___ INPUT

Definition DWORD_MAX : Z := 2 ^ 32 - 1.
(** [None] is the jump to [out] with EOVERFLOW. *)
Definition add_size (buf_len n : Z) : option Z := if DWORD_MAX - buf_len <? n then None else Some (buf_len + n).
Definition add_peer_size (buf_len : option Z) (p : wgpeer) : option Z :=
  buf_len ← buf_len;
  foldl (λ buf_len _, buf_len ← buf_len; add_size buf_len SIZEOF_AIP) (add_size buf_len SIZEOF_PEER) (allowedips p).
Definition buffer_size (d : wgdevice) : option Z := foldl add_peer_size (Some SIZEOF_INTERFACE) (peers d).

Definition kernel_set_device (d : wgdevice) : M Z :=
  handle ← open_handle (name d);
  match handle with
  | inl errno => mret (- errno)
  | inr handle =>
      match buffer_size d with
      | None => mret (- EOVERFLOW)
      | Some buf_len =>
          wg_iface ← alloc;
          if negb wg_iface then mret (- ENOMEM)
          else
            r ← write_peers SIZEOF_PEER SIZEOF_AIP write_aip write_peer (peers d) 0 (buf_len - SIZEOF_INTERFACE);
            mret (match r with
                  | None => - EOPNOTSUPP
                  | Some cells => if ioctl handle buf_len (write_interface d, cells) then 0 else - EACCES
                  end)
      end
  end.
End Set_.
(* ===== verification/IpcUapiWindows.v ===== *)
(** * IpcUapiWindows: ipc-uapi-windows.h, daemons behind named pipes

    The pipes of the system are listed by their names; the names of the interfaces are
    kept in a hash table for the calls to come.  A pipe is used only when the
    local system owns it. *)

From Stdlib Require Import Ascii String.
From stdpp Require Import base numbers option sets list list_numbers strings gmap.
From S2P Require Import Prelude CLib Ctype Encoding Containers Setconf Ipc IpcSpec IpcLinux IpcLinuxSpec IpcLinuxGetSpec IpcLinuxLinksSpec IpcWindows Hashtable.
#[local] Open Scope c_scope.

Definition EIO : Z := 5.
Definition MAX_PATH : nat := 260.
Definition pipe_prefix : bytes := str "ProtectedPrefix\Administrators\WireGuard\".

(** A pipe: its owner, unless that cannot be asked for; the [errno] of making a file of it, 0 for none; and what the
    daemon behind it answers. *)
Record pipe := { pipe_owner : option bytes; osfhandle_errno : Z; fdopen_errno : Z; pipe_reply : bytes → bytes }.

Section File.
(** The identifier of the local system, unless [CreateWellKnownSid] fails, and [CreateFileA]. *)
Variable expected_sid : option bytes.
Variable create_file : bytes → option pipe.

(** [snprintf(fname, sizeof(fname), ...)] *)
Definition pipe_path (iface : bytes) : bytes := take (MAX_PATH - 1) (str "\\.\pipe\" ++ pipe_prefix ++ iface).

Definition userspace_interface_file (iface : bytes) : Z + (bytes → bytes) :=
  match expected_sid with
  | None => inl EACCES
  | Some sid =>
      match create_file (pipe_path iface) with
      | None => inl EACCES
      | Some p =>
          match pipe_owner p with
          | None => inl EACCES
          | Some owner =>
              if negb (bool_decide (sid = owner)) then inl EACCES
              else if truthy (osfhandle_errno p) then inl (osfhandle_errno p)
              else if truthy (fdopen_errno p) then inl (fdopen_errno p)
              else inr (pipe_reply p)
          end
      end
  end.
End File.

(** [have_cached_interfaces] and [cached_interfaces], whose values are never set. *)
Record pipe_cache := { have_cached_interfaces : bool; cached_interfaces : hashtable unit }.
Definition pipe_cache_zero : pipe_cache := {| have_cached_interfaces := false; cached_interfaces := hashtable_zero |}.

Section Pipes.
Context {plat : Platform}.
(** What [FindFirstFile] and [FindNextFile] give: the first name and the others, or INVALID_HANDLE_VALUE. *)
Variable pipes : option (bytes * list bytes).

(** The -EIO of a listing that fails is returned as a [bool]. *)
Definition userspace_has_wireguard_interface (c : pipe_cache) (iface : bytes) : bool :=
  if have_cached_interfaces c then bool_decide (is_Some (hashtable_find_entry (cached_interfaces c) iface))
  else
    let fname := take (MAX_PATH - 1) (pipe_prefix ++ iface) in
    match pipes with
    | None => truthy (- EIO)
    | Some (first, rest) => existsb (strcmp_eq fname) (first :: rest)
    end.

(** [find_data.cFileName + strlen(prefix)], for a name that begins with the prefix. *)
Definition pipe_iface (file : bytes) : option bytes :=
  if bool_decide (take (length pipe_prefix) file = pipe_prefix) then Some (drop (length pipe_prefix) file) else None.

Fixpoint pipes_loop (files : list bytes) (ret : Z) (l : string_list) (c : pipe_cache) : M (Z * string_list * pipe_cache) :=
  match files with
  | [] => mret (ret, l, {| have_cached_interfaces := true; cached_interfaces := cached_interfaces c |})
  | file :: files' =>
      match pipe_iface file with
      | None => pipes_loop files' ret l c
      | Some iface =>
          r ← string_list_add l iface;
          if r.1 <? 0 then mret (r.1, r.2, c)
          else
            e ← hashtable_find_or_insert_entry (cached_interfaces c) iface;
            let c := {| have_cached_interfaces := have_cached_interfaces c; cached_interfaces := e.2 |} in
            if e.1 is Some _ then pipes_loop files' r.1 r.2 c else mret (- ENOMEM, r.2, c)
      end
  end.

Definition userspace_get_wireguard_interfaces (l : string_list) (c : pipe_cache) : M (Z * string_list * pipe_cache) :=
  match pipes with
  | None => mret (- EIO, l, c)
  | Some (first, rest) => pipes_loop (first :: rest) 0 l c
  end.
End Pipes.

(** ** A listing and the search agree *)

Section Agree.
Context {plat : Platform}.

Definition pipe_ifaces (files : list bytes) : list bytes := omap pipe_iface files.
(** The empty name is not put into the list. *)
Definition listed (files : list bytes) : list bytes := flat_map (λ s, if s is [] then [] else [s]) (pipe_ifaces files).

Lemma pipe_iface_Some file iface : pipe_iface file = Some iface ↔ file = pipe_prefix ++ iface.
Proof.
  unfold pipe_iface. case_bool_decide as E; split; intros H; try done.
  - injection H as <-. by rewrite <- E, take_drop at 1.
  - subst. by rewrite drop_app_length.
  - subst. by rewrite take_app_length in E.
Qed.

Lemma pipes_loop_spec files l names c m :
  Forall (λ f, cstring f = true) files → holds l names → represents (cached_interfaces c) m →
  Z.of_nat (length (names_text (names ++ listed files))) + 2 <= SIZE_MAX →
  ∃ l' h m', pipes_loop files 0 l c [] = Done ((0, l', {| have_cached_interfaces := true; cached_interfaces := h |}), []) ∧
    holds l' (names ++ listed files) ∧ represents h m' ∧ ∀ k, is_Some (m' !! k) ↔ is_Some (m !! k) ∨ k ∈ pipe_ifaces files.
Proof.
  intros Hf. revert l names c m. induction Hf as [|f files Hc _ IH]; intros l names c m Hh Hr Hmax.
  { exists l, (cached_interfaces c), m. split; [done|]. cbn. rewrite app_nil_r. split; [done|]. split; [done|]. set_solver. }
  cbn [pipes_loop]. unfold listed, pipe_ifaces in *. cbn [omap list_omap] in *. destruct (pipe_iface f) as [iface|] eqn:Ei; [|by apply IH].
  cbn [flat_map] in *. rewrite app_assoc in Hmax |- *. apply pipe_iface_Some in Ei as ->.
  assert (Hci : cstring iface = true) by (unfold cstring in *; by rewrite forallb_app, andb_true_iff in Hc; destruct Hc).
  pose proof (string_list_add_cases l names iface [] Hh Hci) as H. rewrite (h_len _ _ Hh) in H.
  rewrite names_text_app, length_app in Hmax. specialize (H ltac:(rewrite names_text_app, length_app in Hmax; destruct iface; [cbn in *; lia|rewrite names_text_cons in Hmax; lia])).
  unfold mbind at 1, M_bind at 1. destruct (string_list_add l iface []) as [[[r l'] o']| | |]; [|done..].
  destruct H as [(Ho & -> & Hh')|(_ & _ & []%not_elem_of_nil)]. apply list_nil_subseteq in Ho as ->. cbn [fst snd]. change (0 <? 0) with false. cbn iota.
  destruct (find_or_insert_spec (cached_interfaces c) m iface [] Hr) as (e & h & o' & He & Ho & Hres). unfold mbind at 1, M_bind at 1. rewrite He.
  apply list_nil_subseteq in Ho as ->. destruct e as [p|]; [|destruct Hres as (_ & _ & []%not_elem_of_nil)]. destruct Hres as [Hr' _]. cbn [fst snd].
  destruct (IH l' _ {| have_cached_interfaces := have_cached_interfaces c; cached_interfaces := h |} _ Hh' Hr') as (l2 & h2 & m2 & Hl2 & Hh2 & Hr2 & Hm2).
  { rewrite names_text_app, length_app. lia. }
  exists l2, h2, m2. split; [exact Hl2|]. split; [done|]. split; [done|]. intros k. rewrite Hm2, elem_of_cons.
  destruct (decide (iface = k)) as [->|Hne].
  - rewrite lookup_insert_eq. split; [intros _; by right; left|intros _; left; by eexists].
  - rewrite lookup_insert_ne by done. split; [intros [?|?]; auto|intros [?|[?|?]]; [by left|congruence|by right]].
Qed.

(** With memory, the listing of the pipes returns the interfaces of all pipes below the prefix, in order, and from then on
    [userspace_has_wireguard_interface] answers from the table what the search of the pipes answers, for every name
    whose pipe has a path that fits. *)
Theorem pipe_cache_agrees (first : bytes) (rest : list bytes)
    (Hf : Forall (λ f, cstring f = true) (first :: rest))
    (Hmax : Z.of_nat (length (names_text (listed (first :: rest)))) + 2 <= SIZE_MAX) :
  ∃ l c, userspace_get_wireguard_interfaces (Some (first, rest)) string_list_zero pipe_cache_zero [] = Done ((0, l, c), []) ∧
    holds l (listed (first :: rest)) ∧
    ∀ iface, (length (pipe_prefix ++ iface) < MAX_PATH)%nat →
      userspace_has_wireguard_interface (Some (first, rest)) c iface = userspace_has_wireguard_interface (Some (first, rest)) pipe_cache_zero iface.
Proof.
  destruct (pipes_loop_spec (first :: rest) string_list_zero [] pipe_cache_zero ∅ Hf holds_zero zero_represents Hmax) as (l & h & m & Hl & Hh & Hr & Hm).
  eexists l, _. split; [exact Hl|]. split; [exact Hh|]. intros iface Hlen. unfold userspace_has_wireguard_interface.
  cbn [have_cached_interfaces cached_interfaces pipe_cache_zero]. rewrite take_ge by lia. apply eq_bool_prop_intro. rewrite bool_decide_spec.
  assert (Hfind : is_Some (hashtable_find_entry h iface) ↔ is_Some (m !! iface)).
  { pose proof (find_entry_spec h m iface Hr) as H. destruct (hashtable_find_entry h iface) as [p|].
    - destruct H as (v & _ & _ & ->). split; by eexists.
    - rewrite H. split; by intros [??]. }
  rewrite Hfind, Hm, lookup_empty. rewrite Is_true_true, existsb_exists. split.
  - intros [[? [=]]|Hin]. unfold pipe_ifaces in Hin. apply list_elem_of_omap in Hin as (f & Hin & ->%pipe_iface_Some).
    exists (pipe_prefix ++ iface). split; [by apply list_elem_of_In|]. unfold strcmp_eq. by apply bool_decide_true.
  - intros (f & Hin & Heq). unfold strcmp_eq in Heq. apply bool_decide_eq_true in Heq as <-. right. unfold pipe_ifaces. apply list_elem_of_omap.
    exists (pipe_prefix ++ iface). split; [by apply list_elem_of_In|]. by apply pipe_iface_Some.
Qed.
End Agree.

Lemma pipe_cache_agrees_witness :
  let files := (str "mojo", [pipe_prefix ++ str "wg0"]) in
  ∃ l c, userspace_get_wireguard_interfaces (plat := x86_64) (Some files) string_list_zero pipe_cache_zero [] = Done ((0, l, c), []) ∧
    holds (plat := x86_64) l (listed (files.1 :: files.2)) ∧
    ∀ iface, (length (pipe_prefix ++ iface) < MAX_PATH)%nat →
      userspace_has_wireguard_interface (plat := x86_64) (Some files) c iface =
      userspace_has_wireguard_interface (plat := x86_64) (Some files) pipe_cache_zero iface.
Proof.
  apply (pipe_cache_agrees (plat := x86_64) (str "mojo") [pipe_prefix ++ str "wg0"]); [repeat constructor|vm_compute; discriminate].
Defined.

(** A daemon is spoken to only through a pipe that the local system owns. *)
Theorem interface_file_owner expected_sid create_file iface reply :
  userspace_interface_file expected_sid create_file iface = inr reply →
  ∃ p, create_file (pipe_path iface) = Some p ∧ is_Some expected_sid ∧ pipe_owner p = expected_sid ∧ reply = pipe_reply p.
Proof.
  unfold userspace_interface_file. destruct expected_sid as [sid|]; [|done]. destruct (create_file _) as [p|]; [|done].
  destruct (pipe_owner p) as [owner|] eqn:Eo; [|done]. case_bool_decide as E; [|done]. cbn [negb]. do 2 (destruct (truthy _); [done|]).
  intros [= <-]. exists p. subst. split_and!; [done|by eexists|done|done].
Qed.

(** When the pipes cannot be listed, every interface is taken for one of a daemon. *)
Example pipes_unlisted_has : userspace_has_wireguard_interface (plat := x86_64) None pipe_cache_zero (str "wg0") = true.
Proof. reflexivity. Qed.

______

Exactly as they appear, write out the lines from the one containing "apply (pipe_cache_agrees (plat" through the final line of the entries above, both included.

◆ EXERCISE RESPONSE ◆
  apply (pipe_cache_agrees (plat := x86_64) (str "mojo") [pipe_prefix ++ str "wg0"]); [repeat constructor|vm_compute; discriminate].
Defined.

(** A daemon is spoken to only through a pipe that the local system owns. *)
Theorem interface_file_owner expected_sid create_file iface reply :
  userspace_interface_file expected_sid create_file iface = inr reply →
  ∃ p, create_file (pipe_path iface) = Some p ∧ is_Some expected_sid ∧ pipe_owner p = expected_sid ∧ reply = pipe_reply p.
Proof.
  unfold userspace_interface_file. destruct expected_sid as [sid|]; [|done]. destruct (create_file _) as [p|]; [|done].
  destruct (pipe_owner p) as [owner|] eqn:Eo; [|done]. case_bool_decide as E; [|done]. cbn [negb]. do 2 (destruct (truthy _); [done|]).
  intros [= <-]. exists p. subst. split_and!; [done|by eexists|done|done].
Qed.

(** When the pipes cannot be listed, every interface is taken for one of a daemon. *)
Example pipes_unlisted_has : userspace_has_wireguard_interface (plat := x86_64) None pipe_cache_zero (str "wg0") = true.
Proof. reflexivity. Qed.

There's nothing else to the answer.